During the 1970s, as an outgrowth of its defense work, Hazeltine Corp. developed the Hazeltine Terminal, an early monochrome smart terminal. Several improved models followed, including the popular Hazeltine 1500, which found use in the emerging microcomputer market in the late 1970s. The company eventually sold the terminal line to a short-lived third party called Esprit, which was managed by former Hazeltine employees.

Hazeltine Corporation's terminal division was spun off into Esprit Systems in January 1983. The name of the spin-off refers to the Hazeltine Esprit terminal, which division management felt Hazeltine was not properly marketing.

===1986–present===
Hazeltine was acquired by the Emerson Electric Company in 1986.

In 1990, Emerson spun off its Government and Defense Group, including Hazeltine, to form ESCO Electronics Corporation.

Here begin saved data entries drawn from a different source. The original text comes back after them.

(* ===== verification/CliStream.v ===== *)
(** The streaming commands [encrypt] and [decrypt] of the command-line tool ([uacrypt/src/lib.rs]): reading in full chunks from
    an input that delivers what it likes, the two record loops, and the output that appears only when everything succeeded.

    An input is the data that is left and a schedule of what the next calls of [read] do; when the schedule is used up a call
    delivers all it can.  An output is what was written and a schedule of the failures of its next calls.  [None] stands for a
    panic ([unreachable!]); the theorems show that it does not happen.  The loops take fuel: every turn of [fill_chunk] uses up
    a byte or an entry of the schedule, and every turn of the record loops a chunk or a byte. *)

From stdpp Require Import strings.
From S2P Require Import Prelude External BlockCipher Stream Kalyna Ghash Randombytes Secretstream SecretstreamFile CryptoPwhash PassphraseFile CliError.
#[local] Open Scope Z_scope.
#[local] Open Scope uacrypt_scope.

(** ** Inputs *)

Inductive ErrorKind : Type := Interrupted | UnexpectedEof | Other.
Record IoError : Type := { kind : ErrorKind; text : string }.

Inductive ReadEvent : Type :=
| Give (n : nat)  (* at most [n + 1] bytes *)
| Fail (e : IoError).

Record Reader : Type := { pending : list Z; schedule : list ReadEvent }.

Definition deliver (self : Reader) (n : nat) (schedule : list ReadEvent) : Reader * result (list Z) IoError :=
  ({| pending := drop n (pending self); schedule := schedule |}, Ok (take n (pending self))).

(** [Read::read] into a buffer of [n] bytes. *)
Definition read (self : Reader) (n : nat) : Reader * result (list Z) IoError :=
  match schedule self with
  | [] => deliver self n []
  | Give k :: events => deliver self (Nat.min n (S k)) events
  | Fail e :: events => ({| pending := pending self; schedule := events |}, Err e)
  end.

(** [while filled < buf.len()]. *)
Fixpoint fill_loop (fuel : nat) (reader : Reader) (buf : list Z) (filled : nat) : option (Reader * list Z * result nat IoError) :=
  match fuel with
  | O => None
  | S fuel =>
      if Nat.ltb filled (length buf) then
        let '(reader, r) := read reader (length buf - filled) in
        match r with
        | Ok [] => Some (reader, buf, Ok filled)
        | Ok bytes => fill_loop fuel reader (copy_at filled bytes buf) (filled + length bytes)
        | Err e => match kind e with Interrupted => fill_loop fuel reader buf filled | _ => Some (reader, buf, Err e) end
        end
      else Some (reader, buf, Ok filled)
  end.

Definition fill_chunk (reader : Reader) (buf : list Z) : option (Reader * list Z * result nat IoError) :=
  fill_loop (S (length (schedule reader) + length buf)) reader buf 0.

(** [Read::read_exact]: the same loop, and an error when the input ends early. *)
Definition read_exact (reader : Reader) (buf : list Z) : option (Reader * list Z * result unit IoError) :=
  '(reader, buf, r) ← fill_chunk reader buf;
  Some (reader, buf, result_bind r (λ n, if Nat.ltb n (length buf) then Err {| kind := UnexpectedEof; text := "failed to fill whole buffer" |} else Ok tt)).

(** ** Outputs *)

Inductive Target : Type := ToFile (tmp_path out_path : path) | ToStdout.

Record Output : Type := {
  target : Target;
  written : list Z;  (* what the calls of [write_all] were given *)
  any : bool;  (* [written] of the source, for stdout *)
  faults : list (option string);  (* the failures of the next calls *)
  published : option (list Z)  (* what [finish] put at the output path, or confirmed as the whole of stdout *)
}.

Definition stdout_error (message : string) : CliError := Io (ascii_bytes "<stdout>") message.

Definition write_error (self : Output) (message : string) : CliError :=
  match target self with
  | ToFile tmp_path _ => Io tmp_path message
  | ToStdout => stdout_error message
  end.

Definition next_fault (self : Output) : option string * list (option string) :=
  match faults self with [] => (None, []) | f :: faults => (f, faults) end.

Definition is_empty (bytes : list Z) : bool := match bytes with [] => true | _ => false end.

Definition write_all (self : Output) (bytes : list Z) : Output * result unit CliError :=
  let any := any self || negb (is_empty bytes) in
  let '(fault, faults) := next_fault self in
  match fault with
  | None => ({| target := target self; written := written self ++ bytes; any := any; faults := faults; published := published self |}, Ok tt)
  | Some message =>
      ({| target := target self; written := written self; any := any; faults := faults; published := published self |}, Err (write_error self message))
  end.

(** Commits a file ([OutputFile::commit]: the buffer is written out and synced, then the file is renamed onto the output
    path) or flushes stdout. *)
Definition publish (self : Output) : Output * result unit CliError :=
  let ended (faults : list (option string)) (p : option (list Z)) :=
    {| target := target self; written := written self; any := any self; faults := faults; published := p |} in
  let '(fault, faults) := next_fault self in
  match fault with
  | Some message => (ended faults None, Err (write_error self message))
  | None =>
      match target self with
      | ToStdout => (ended faults (Some (written self)), Ok tt)
      | ToFile _ out_path =>
          let '(fault, faults) := next_fault (ended faults None) in
          match fault with
          | Some message => (ended faults None, Err (Io out_path message))
          | None => (ended faults (Some (written self)), Ok tt)
          end
      end
  end.

Definition finish_output (self : Output) (res : result unit CliError) : Output * result unit CliError :=
  let '(self, res) := match res with Ok _ => publish self | Err e => (self, Err e) end in
  match target self with
  | ToFile _ _ => (self, res)
  | ToStdout =>
      match res with
      | Err e => if any self then (self, Err (StdoutIncomplete e)) else (self, Err e)
      | Ok _ => (self, Ok tt)
      end
  end.

(** [refuse_binary_to_terminal]. *)
Definition refuse_binary_to_terminal (stdout_is_terminal : bool) : result unit CliError :=
  if stdout_is_terminal then Err BinaryToTerminal else Ok tt.

Section stream.
Context {GE : Type} (random_text : RandomError GE → string).

(** [Source::io_error], for the label of the source. *)
Definition source_error (label : path) (e : IoError) : CliError := Io label (text e).

Definition read_exact_or_truncated (input : Reader) (buf : list Z) (source : path) : option (Reader * list Z * result unit CliError) :=
  '(input, buf, r) ← read_exact input buf;
  Some (input, buf, match r with
  | Ok _ => Ok tt
  | Err e => match kind e with UnexpectedEof => Err SecretstreamTruncated | _ => Err (source_error source e) end
  end).

(** ** Writing records *)

(** The loop of [write_stream_records]: [cur] holds a chunk of [cur_len] bytes that is not yet written. *)
Fixpoint write_loop `{Cpu} (fuel : nat) (enc : FileEncryptor) (input : Reader) (source : path) (out : Output) (record cur next : list Z) (cur_len : nat) :
    option (FileEncryptor * Reader * Output * result unit CliError) :=
  match fuel with
  | O => None
  | S fuel =>
      '(input, next, r) ← fill_chunk input next;
      match r with
      | Err e => Some (enc, input, out, Err (source_error source e))
      | Ok next_len =>
          if Nat.eqb next_len 0 then
            '(enc, record, r) ← seal_final (GetrandomError := GE) enc (take cur_len cur) record;
            match r with
            | Err e => e ← from_file_error random_text e; Some (enc, input, out, Err e)
            | Ok n => let '(out, r) := write_all out (take n record) in Some (enc, input, out, r)
            end
          else if negb (Nat.eqb cur_len CHUNK_BYTES && Nat.eqb (length record) MAX_RECORD_BYTES) then None
          else
            '(enc, record, r) ← seal_chunk (GetrandomError := GE) enc (take cur_len cur) record;
            match r with
            | Err e => e ← from_file_error random_text e; Some (enc, input, out, Err e)
            | Ok _ =>
                let '(out, r) := write_all out record in
                match r with
                | Err e => Some (enc, input, out, Err e)
                | Ok _ => write_loop fuel enc input source out record next cur next_len
                end
            end
      end
  end.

Wordmark of GEC-Marconi Hazeltine

In 1996, Hazeltine was acquired from ESCO by GEC-Marconi Electronic Systems Corp., a US subsidiary of The General Electric Company, and renamed GEC-Marconi Hazeltine. ESCO was represented by investment banking firm Quarterdeck Investment Partners, Inc. in a deal which valued Hazeltine at $110 million.

With the 1999 merger of GEC-Marconi and British Aerospace to form BAE Systems, GEC-Marconi Hazeltine was renamed BAE Systems Advanced Systems. In 2002, it was renamed BAE Systems CNIR (Communication, Navigation, Identification and Reconnaissance).

In a 2007 reorganization, the division was folded into BAE Systems Electronics and Integrated Solutions and is currently known as BAE Systems Sensor Systems.